Psalms 42:1-10

1 As the hart pants after the water brooks, so does my soul pant after thee, O God.
2 My soul thirsts for God, for the living God; when shall I come and appear before God?
3 My tears have been my food day and night, while they continually say unto me, Where is thy God?
4 I will remember these things; I will pour out my soul in me. When I shall be included in the number; I will go with them to the house of God with voice of joy and praise, dancing in the multitude.
5 Why art thou cast down, O my soul? and why art thou disquieted against me? Wait thou for God, for I shall yet praise him for the wellbeing of his presence.
6 O my God, my soul is cast down within me; therefore I will remember thee from the land of Jordan, and of the Hermonites, from the mountain of Mizar.
7 Deep calls unto deep at the voice of thy waterspouts; all thy waves and thy billows are gone over me.
8 Yet the LORD will command his mercy in the daytime, and in the night his song shall be with me, and my prayer unto the God of my life.
9 I will say unto God, My rock, why hast thou forgotten me? Why do I go mourning because of the oppression of the enemy?
10 It is as death in my bones when my enemies reproach me; while they say daily unto me, Where is thy God?

Images for Psalms 42:1-10

Psalms 42:1-10 Meaning and Commentary

To the chief Musician, Maschil, for the sons of Korah. Of the word "Maschil," See Gill on "Ps 32:1," title.

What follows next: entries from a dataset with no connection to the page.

Lemma outside_domain_spec (b : box_request) :
  Forall finite [b_west b; b_south b; b_east b; b_north b] -> outside_domain (b_west b) (b_south b) (b_east b) (b_north b) = false <-> geographic_request b.
Proof.
  rewrite !Forall_cons. intros (Hw & Hs & He & Hn & _). destruct finite_constants as (F1 & F2 & F3 & F4), coord_constants as (C1 & C2 & C3 & C4).
  unfold outside_domain. rewrite !orb_false_iff, !outside_spec, C1, C2, C3, C4 by done. split; [intros (((Ha & Hb) & Hc) & Hd); exact (Build_geographic_request b Ha Hb Hc Hd)|intros [Ha Hb Hc Hd]; exact (conj (conj (conj Ha Hb) Hc) Hd)].
Qed.

Lemma finite_corners (b : box_request) : Forall finite (request_values b) -> Forall finite [b_west b; b_south b; b_east b; b_north b].
Proof. unfold request_values. destruct (b_heights b) as [[bottom top]|]; rewrite !Forall_cons; tauto. Qed.

Lemma exists_in_nil {A : Type} (P : A -> Prop) : (exists e, e ∈ ([] : list A) /\ P e) <-> False.
Proof. split; [by intros (e & []%elem_of_nil & _)|done]. Qed.

Lemma exists_in_cons {A : Type} (P : A -> Prop) (x : A) (l : list A) : (exists e, e ∈ x :: l /\ P e) <-> P x \/ (exists e, e ∈ l /\ P e).
Proof.
  split; [intros (e & [->|He]%elem_of_cons & Hp); eauto|].
  intros [Hp|(e & He & Hp)]; [exists x|exists e]; (split; [|done]); [left|by right].
Qed.

Lemma extent_valid (west south east north : f64) :
  finite west -> finite south -> finite east -> finite north -> (coord west <= coord east)%Q -> (coord south <= coord north)%Q ->
  valid_extent (mkExtent west south east north).
Proof. intros. split; cbn -[coord]; [|done..]. by rewrite !Forall_cons, Forall_nil. Qed.

Lemma box_valid (west south bottom east north top : f64) :
  valid_extent (mkExtent west south east north) -> finite bottom -> finite top -> (coord bottom <= coord top)%Q ->
  valid_box (mkBox (west, south, bottom) (east, north, top)).
Proof.
  intros [Hf Hx Hy] Hb Ht Hz. cbn -[coord] in *. rewrite !Forall_cons in Hf. destruct Hf as (? & ? & ? & ? & _).
  split; unfold finite3; cbn -[coord]; rewrite !Forall_cons, Forall_nil; done.
Qed.

Section Bounds.
Context (b : box_request) (Ho : ordered_request b).

Lemma west_east : float_le (b_west b) (b_east b) = Qle_bool (coord (b_west b)) (coord (b_east b)).
Proof using Ho.
  pose proof (finite_corners b (or_finite b Ho)) as Hf. rewrite !Forall_cons in Hf. destruct Hf as (Hw & _ & He & _).
  apply eq_iff_eq_true. by rewrite float_le_coord, Qle_bool_iff.
Qed.

(** The boxes are valid. *)
Lemma request_bounds_valid :
  Qle_bool (coord (b_west b)) (coord (b_east b)) = true \/ geographic_request b ->
  Forall valid_extent (request_bounds b) /\ Forall valid_box (request_bounds3D b).
Proof using Ho.
  intros Hg. pose proof (finite_corners b (or_finite b Ho)) as Hc. rewrite !Forall_cons in Hc. destruct Hc as (Hw & Hs & He & Hn & _).
  pose proof (or_latitudes b Ho) as Hl. destruct finite_constants as (F1 & F2 & _ & _), coord_constants as (C1 & C2 & _ & _).
  assert (Forall valid_extent (flat_bounds (b_west b) (b_south b) (b_east b) (b_north b))) as Hv.
  { unfold flat_bounds. rewrite west_east. destruct (Qle_bool _ _) eqn:E.
    - apply Qle_bool_iff in E. apply Forall_cons; split; [by apply extent_valid|constructor].
    - destruct Hg as [?|[[W1 W2] [E1 E2] _ _]]; [done|].
      apply Forall_cons; split; [apply extent_valid; rewrite ?C1; done|]. apply Forall_cons; split; [apply extent_valid; rewrite ?C2; done|constructor]. }
  pose proof (or_finite b Ho) as Hf. unfold request_bounds, request_bounds3D. destruct (b_heights b) as [[bottom top]|] eqn:Eh; [|by split].
  split; [constructor|]. pose proof (or_heights b Ho bottom top Eh) as Hz. unfold request_values in Hf. rewrite Eh, !Forall_cons in Hf.
  destruct Hf as (_ & _ & Hb & _ & _ & Ht & _). unfold flat_bounds, space_bounds in *. revert Hv.
  destruct (float_le (b_west b) (b_east b)); rewrite !Forall_cons, Forall_nil.
  - intros [H1 _]. split; [by apply box_valid|constructor].
  - intros (H1 & H2 & _). split; [by apply box_valid|]. split; [by apply box_valid|constructor].
Qed.

(** They cover the box asked for; across the antimeridian, of the longitudes in degrees. *)
Lemma request_bounds_cover (q : vec) :
  Qle_bool (coord (b_west b)) (coord (b_east b)) = true \/ (-180 <= comp q 0 <= 180)%Q ->
  (exists e, e ∈ request_bounds b /\ in_extent e (comp q 0, comp q 1)) \/ (exists e, e ∈ request_bounds3D b /\ in_box3 e q) <-> in_request b q.
Proof using Ho.
  intros Hg. destruct coord_constants as (C1 & C2 & _ & _). unfold request_bounds, request_bounds3D, in_request, flat_bounds, space_bounds, between_longitudes. rewrite west_east.
  destruct (b_heights b) as [[bottom top]|], (Qle_bool (coord (b_west b)) (coord (b_east b))); rewrite ?exists_in_cons, !exists_in_nil;
    unfold in_extent, Plane.in_rect, in_box3; rewrite ?Forall_cons, ?Forall_nil; cbn [fst snd e_minx e_miny e_maxx e_maxy box_min box_max axis3];
    rewrite ?C1, ?C2; try (destruct Hg as [Hg|Hg]; [discriminate|]); clear C1 C2;
    generalize (coord (b_west b)), (coord (b_east b)), (coord (b_south b)), (coord (b_north b)); revert Hg;
    try (generalize (coord bottom), (coord top)); generalize (comp q 0), (comp q 1), (comp q 2); clear Ho;
    intros; lra || (split; intros H; lra || tauto).
Qed.
End Bounds.

(** ** Lemmas: the parameters *)

Lemma decimalDigits_iff (s : gostring) : decimalDigits s = true <-> digits s /\ s <> [].
Proof. unfold decimalDigits, digits. rewrite andb_true_iff, negb_true_iff, beq_false. tauto. Qed.

Section Values.
Context (ParseFloat : gostring -> option f64).

(** The numbers a text spells. *)
Definition spells_numbers (parts : list gostring) (vs : list f64) : Prop := Forall2 (fun p v => ParseFloat p = Some v) parts vs.

Lemma bbox_values_iff (parts : list gostring) (vs : list f64) :
  bbox_values ParseFloat parts = Some vs <-> spells_numbers parts vs /\ Forall finite vs.
Proof using.
  unfold spells_numbers. revert vs. induction parts as [|p parts IH]; intros vs; cbn [bbox_values].
  - split; [intros [= <-]; split; constructor|]. intros [H _]. by inversion H.
  - split.
    + destruct (ParseFloat p) as [v|] eqn:Ep; cbn [mbind option_bind]; [|done]. destruct (nonfinite v) eqn:En; [done|].
      destruct (bbox_values ParseFloat parts) as [l|]; cbn [mbind option_bind]; [|done]. intros [= <-]. destruct (proj1 (IH l) eq_refl).
      apply finite_nonfinite in En. by split; constructor.
    + intros [H Hf]. inversion H as [|? v ? l Hp Hl]; subst. apply Forall_cons in Hf as [Hv Hf]. apply finite_nonfinite in Hv.
      rewrite Hp. cbn [mbind option_bind]. rewrite Hv. by rewrite (proj2 (IH l) (conj Hl Hf)).
Qed.
(* ===== verification/RingArea.v ===== *)
(** * ogc/features/geojson.go: the orientation of rings

    The sign of the area of a ring.  The sum of the cross products is computed in
    floating point beside an estimate of its error, and in exact rational arithmetic
    where the estimate does not settle the sign ([ringAreaSign]); it is shown to be the
    exact sign in both cases. *)

From Stdlib Require Import Qabs Lqa.
From S2P Require Import Prelude GoText Float64 FloatArith Plane RawGeom FeatureExtent.

#[local] Open Scope Z_scope.

(** ** Operations *)

(** [math.Nextafter(1, 2) - 1], the smallest positive number, 2 and 4. *)
Definition epsilon : fnum := FFin (971 * 2 ^ 52).
Definition smallest : fnum := FFin 1.
Definition two : fnum := FFin (1024 * 2 ^ 52).
Definition four : fnum := FFin (1025 * 2 ^ 52).

(** The error of a difference. *)
Definition difference_error (a o : fnum) : fnum := fadd (fmul epsilon (fadd (fabs a) (fabs o))) smallest.

(** What a product of two differences with errors adds to the uncertainty. *)
Definition product_uncertainty (xe x ye y : fnum) : fnum := fadd (fadd (fmul xe (fabs y)) (fmul ye (fabs x))) (fmul xe ye).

Korah was he who was at the head of a conspiracy against Moses and Aaron, for which sin the earth opened its mouth, and swallowed alive him and his company, and fire devoured two hundred and fifty more; the history of which is recorded in Numbers 16:1; yet all his posterity were not cut off, Numbers 26:11; some were in David's time porters, or keepers of the gates of the tabernacle, and some were singers; see 1 Chronicles 6:33; and to the chief musician was this psalm directed for them to sing, for they were not the authors of it, as some {b} have thought; but most probably David himself composed it; and it seems to have been written by him, not as representing the captives in Babylon, as Theodoret, but on his own account, when he was persecuted by Saul, and driven out by men from abiding in the Lord's inheritance, and was in a strange land among the Heathen, where he was reproached by them; and everything in this psalm agrees with his state and condition; or rather when he fled from his son Absalom, and was in those parts beyond Jordan, mentioned in this psalm; see 2 Samuel 17:24; so the Syriac inscription, the song which David sung in the time of his persecution, desiring to return to Jerusalem.

{b} So R. Moses in Muis, Gussetius, Ebr. Comment. p. 918, & others.